Alliance Building in a Hyper-partisan Environment
By: Andrew Geraghty, Program Officer, Carnegie Corporation of New York
Today, more than ever, we are a deeply polarized country. It’s difficult to imagine our elected officials agreeing on anything. Although it’s not a silver bullet, we believe that an alliance-building strategy across partisan divides is one tool that grantmakers can employ more. Regardless of the policy issue, if legislation is bipartisan, it will be stronger and hold up better over time.
Because of our nonpartisan status, private foundations—and the nonprofit advocates we fund—are in a unique position to work across the ideological spectrum together and model the cooperative spirit we want politicians to follow. By doing so, we create the appropriate atmosphere for members of Congress to do the same. We can identify the most fitting message—from the right messenger to meet the pertinent audience—to encourage bipartisan agreement.

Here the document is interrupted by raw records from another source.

(** ** Buffers *)
Definition c_str (s : string) : string := take_while (fun c => negb (Ascii.eqb c NUL)) s.
(** [strchr] from a place on. *)
Fixpoint index_of (c : ascii) (s : string) (p : nat) : option nat :=
  match s with
  | "" => None
  | String a s' => if Ascii.eqb a c then Some p else if Ascii.eqb a NUL then None else index_of c s' (S p)
  end.
Definition chr_at (code : string) (p : nat) (c : ascii) : option nat := index_of c (str_drop p code) p.
Fixpoint str_set (p : nat) (c : ascii) (s : string) : string :=
  match s, p with
  | "", _ => ""
  | String _ s', O => String c s'
  | String a s', S p' => String a (str_set p' c s')
  end.
Fixpoint last_char (s : string) : option ascii :=
  match s with "" => None | String c "" => Some c | String _ s' => last_char s' end.

(** ** Words

    [set0word] on a buffer that holds a text and [rest] behind its end: the blanks in front are moved away and
    those at the end cut, both leave ends behind, and so does each blank between two words. *)
Fixpoint nuls (n : nat) (s : string) : string := match n with O => s | S n' => String NUL (nuls n' s) end.
Fixpoint blanks_to_nul (s : string) : string :=
  match s with "" => "" | String c s' => String (if Ascii.eqb c " " then NUL else c) (blanks_to_nul s') end.
Fixpoint count_words (q : bool) (s : string) : Z :=
  match s with
  | "" => 0
  | String c s' => if Ascii.eqb c " " then count_words true s' else (if q then 1 else 0) + count_words false s'
  end.
Definition set0word_buf (s rest : string) : string * Z :=
  match s with
  | "" => (rest, 0)
  | _ =>
    let t := drop_while (fun c => Ascii.eqb c " ") s in
    let u := chop_end (fun c => Ascii.eqb c " ") t in
    (blanks_to_nul u +:+ nuls (String.length s - String.length u) rest, 1 + count_words false u)
  end.

(** [get0word] on such a buffer, whose own end is the last it has. *)
Fixpoint skip_text (s : string) : option string :=
  match s with "" => None | String c s' => if Ascii.eqb c NUL then Some s' else skip_text s' end.
Fixpoint get0word_buf (buf : string) (idx : nat) : option string :=
  match buf with
  | String c _ =>
    if Ascii.eqb c NUL then Some ""
    else match idx with O => Some (c_str buf) | S idx' => match skip_text buf with Some r => get0word_buf r idx' | None => None end end
  | _ => Some ""
  end.

(** Blanks and tabs in front are skipped. *)
Definition skip_blanks (s : string) : string := drop_while (fun c => Ascii.eqb c " " || (ord c =? 9)) s.
(** The entries of a table of a section; the numbers of one that is cut off are swapped behind the memory. *)
Definition table (endian : bool) (ws : list nat) (size : Z) (got : list Z) : res (list (list Z)) :=
  let w := Z.of_nat (size_of ws) in
  if endian && negb (size mod w =? 0) then Wild
  else Done (entry endian ws got <$> seq 0 (Z.to_nat ((size + w - 1) / w))).
Definition symbols (endian : bool) (s : Shdr) : res (list Sym) :=
  let? got := lseek_read (sh_offset s) (sh_size s) in
  let? l := table endian sym_ws (sh_size s) got in Done (sym_of <$> l).

(** The relocations of the procedure linkage table. *)
Definition rel_ws (rela : bool) : list nat := if rela then [Addr; Addr; Addr] else [Addr; Addr].
Definition R_SYM (info : Z) : Z := if is64 then Z.shiftr info 32 else Z.shiftr info 8.
Definition rel_of (l : list Z) : Rel := RelOf (nth 0 l 0) (nth 1 l 0).
(** The addend is not swapped. *)
Definition relocations (endian rela : bool) (s : Shdr) : res (list Rel) :=
  let? got := lseek_read (sh_offset s) (sh_size s) in
  let? l := table endian (rel_ws rela) (sh_size s) got in Done (rel_of <$> l).

(** The address in the table of offsets is not swapped. *)
Definition plt_address (b : bin_t) (got_addr : Z) (rels : list Rel) (sym : Z) : option (res Z) :=
  let rel0 := match rels with r :: _ => r | [] => rel_of (entry false (rel_ws false) [] 0) end in
  let got_offset := Z.land (u64 (r_offset rel0 - b_base b - got_addr)) ELF_GOTOFF_MASK in
  match list_find (fun r => R_SYM (r_info r) = sym) rels with
  | None => None
  | Some (_, r) =>
    Some match lseek_read (u64 (r_offset r - b_base b - got_offset)) (Z.of_nat Addr) with
         | Done d => Done (addr_mod (le_value d - 6))
         | Fail => Done 0
         | Wild => Wild
         end
  end.
Definition got_addr (b : bin_t) : Z :=
  foldl (fun a s => if is_section b ".got" s then sh_offset s else a) 0 (b_shdr b).
Fixpoint import_addr_loop (b : bin_t) (sym : Z) (l : list Shdr) : res Z :=
  match l with
  | [] => Done 0
  | s :: l' =>
    let go (rela : bool) (failed : Z) :=
      match relocations (b_endian b) rela s with
      | Done rels => match plt_address b (got_addr b) rels sym with Some r => r | None => import_addr_loop b sym l' end
      | Fail => Done failed
      | Wild => Wild
      end in
    if is_section b ".rel.plt" s then go false 0
    else if is_section b ".rela.plt" s then go true (2^64 - 1)
    else import_addr_loop b sym l'
  end.
Definition get_import_addr (b : bin_t) (sym : Z) : res Z := import_addr_loop b sym (b_shdr b).

Definition less_base (b : bin_t) (off : Z) : Z := if b_base b <=? off then off - b_base b else off.
(* ===== verification/Pe.v ===== *)
(** * Files in PE: [src/rabin/dietpe.c]

    Compiled for the two classes like [dietelf.c]; files, memory and results are those of [Elf].  What is read is not
    compared with what was asked for: behind the end of the file a buffer keeps what it held.  [Wild] is also a
    loop that never ends, on a table that the file is too short to close. *)
From S2P Require Import Prelude Utils Elf.
#[local] Open Scope string_scope.
#[local] Open Scope Z_scope.

(** ** Records *)
Record dos_header := Dos { e_magic : list Z; e_lfanew : Z }.
Record nt_headers := Nt {
  n_signature : list Z; n_machine : Z; n_sections : Z; n_characteristics : Z; n_magic : Z; n_entry : Z; n_base : Z;
  n_section_align : Z; n_file_align : Z; n_image_size : Z; n_subsystem : Z; n_dirs : list (Z * Z) }.
Record section_header := Sec {
  c_name : list Z; c_vsize : Z; c_vaddr : Z; c_rawsize : Z; c_rawptr : Z; c_characteristics : Z }.

Definition PE_NAME_LENGTH : nat := 256.
Definition DIR_EXPORT : nat := 0.
Definition DIR_IMPORT : nat := 1.
Definition DIR_DELAY_IMPORT : nat := 13.

Definition arch_names : list (Z * string) :=
  [(0x184, "alpha"); (0x284, "alpha"); (0x1c0, "arm"); (0x1c2, "arm"); (0x268, "m68k"); (0x266, "mips");
   (0x366, "mips"); (0x466, "mips"); (0x169, "mips"); (0x1f0, "ppc"); (0x1f1, "ppc"); (0x8664, "intel64");
   (0x200, "intel64")].
Definition machine_names : list (Z * string) :=
  [(0x184, "Alpha"); (0x284, "Alpha 64"); (0x1d3, "AM33"); (0x8664, "AMD 64"); (0x1c0, "ARM");
   (0xc0ee, "CEE"); (0xcef, "CEF"); (0xebc, "EBC"); (0x14c, "i386"); (0x200, "ia64"); (0x9041, "M32R");
   (0x268, "M68K"); (0x266, "Mips 16"); (0x366, "Mips FPU"); (0x466, "Mips FPU 16"); (0x1f0, "PowerPC");
   (0x1f1, "PowerPC FP"); (0x168, "R10000"); (0x162, "R3000"); (0x166, "R4000"); (0x1a2, "SH3");
   (0x1a3, "SH3DSP"); (0x1a4, "SH3E"); (0x1a6, "SH4"); (0x1a8, "SH5"); (0x1c2, "Thumb");
   (0x520, "Tricore"); (0x169, "WCE Mips V2")].
Definition os_names : list (Z * string) :=
  [(0x1, "native"); (0x2, "windows"); (0x3, "windows"); (0x9, "windows"); (0x7, "posix"); (0xa, "efi");
   (0xb, "efi"); (0xc, "efi"); (0xd, "efi"); (0xe, "xbox")].
Definition subsystem_names : list (Z * string) :=
  [(0x0, "Unknown"); (0x1, "Native"); (0x2, "Windows GUI"); (0x3, "Windows CUI"); (0x7, "POSIX CUI");
   (0x9, "Windows CE GUI"); (0xa, "EFI Application"); (0xb, "EFI Boot Service Driver");
   (0xc, "EFI Runtime Driver"); (0xd, "EFI ROM"); (0xe, "XBOX")].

Carnegie Corporation of New York has funded and encouraged a cooperative spirit across many of its areas, including campaign finance, nuclear security, immigration, and K-12 education. For example, the Corporation has supported work that led to the Nunn-Luger Cooperative Threat Reduction Program, the McCain-Feingold Bipartisan Campaign Reform Act, and the Head Start Program. The Corporation’s Strengthening U.S. Democracy Program’s Alliance Building portfolio includes a collection of grantees specifically focused on building common ground for immigration reform. The Corporation recently releases a report exploring the impact of the Alliance Building portfolio which you can download here.
Within the Alliance Building portfolio, specifically, as it relates to immigration, the Corporation funds the Bipartisan Policy Center, Cato Institute, the Police Executive Research Forum, the Truman Center for National Policy, and the American Business Immigration Coalition, among others. All of these groups work alongside more progressive advocates for immigration reform, demonstrating how pro-immigrant policy is not a uniquely progressive or conservative issue.
There are many arguments that can be made in support of immigration reform: police chiefs can attest to how bringing the undocumented out of the shadows leads to better community policing and safety for all. Evangelical pastors can use the bible to frame the immigration debate, pointing to how Christians are called to welcome the stranger. Business leaders can provide facts and figures showing how much their industries rely on immigrant labor. We have learned that it’s all about having the right messenger for the right audience.
The Corporation is not overselling the alliance-building strategy. On March 3rd, come hear from funders and advocates across the immigration, climate, and criminal justice fields who have incorporated alliance-building into their work. Our presenters will discuss work at both the state and federal levels and will help funders consider how this strategy can be applied to other policy areas.
Growing political polarization has made a bipartisan compromise on a range of policy issues more challenging. Yet, to achieve lasting solutions that can hold up, regardless of which party holds a majority, it is essential that elected officials work across the aisle and reach an agreement. Funders and advocates can play an important role in encouraging policymakers to seek common ground.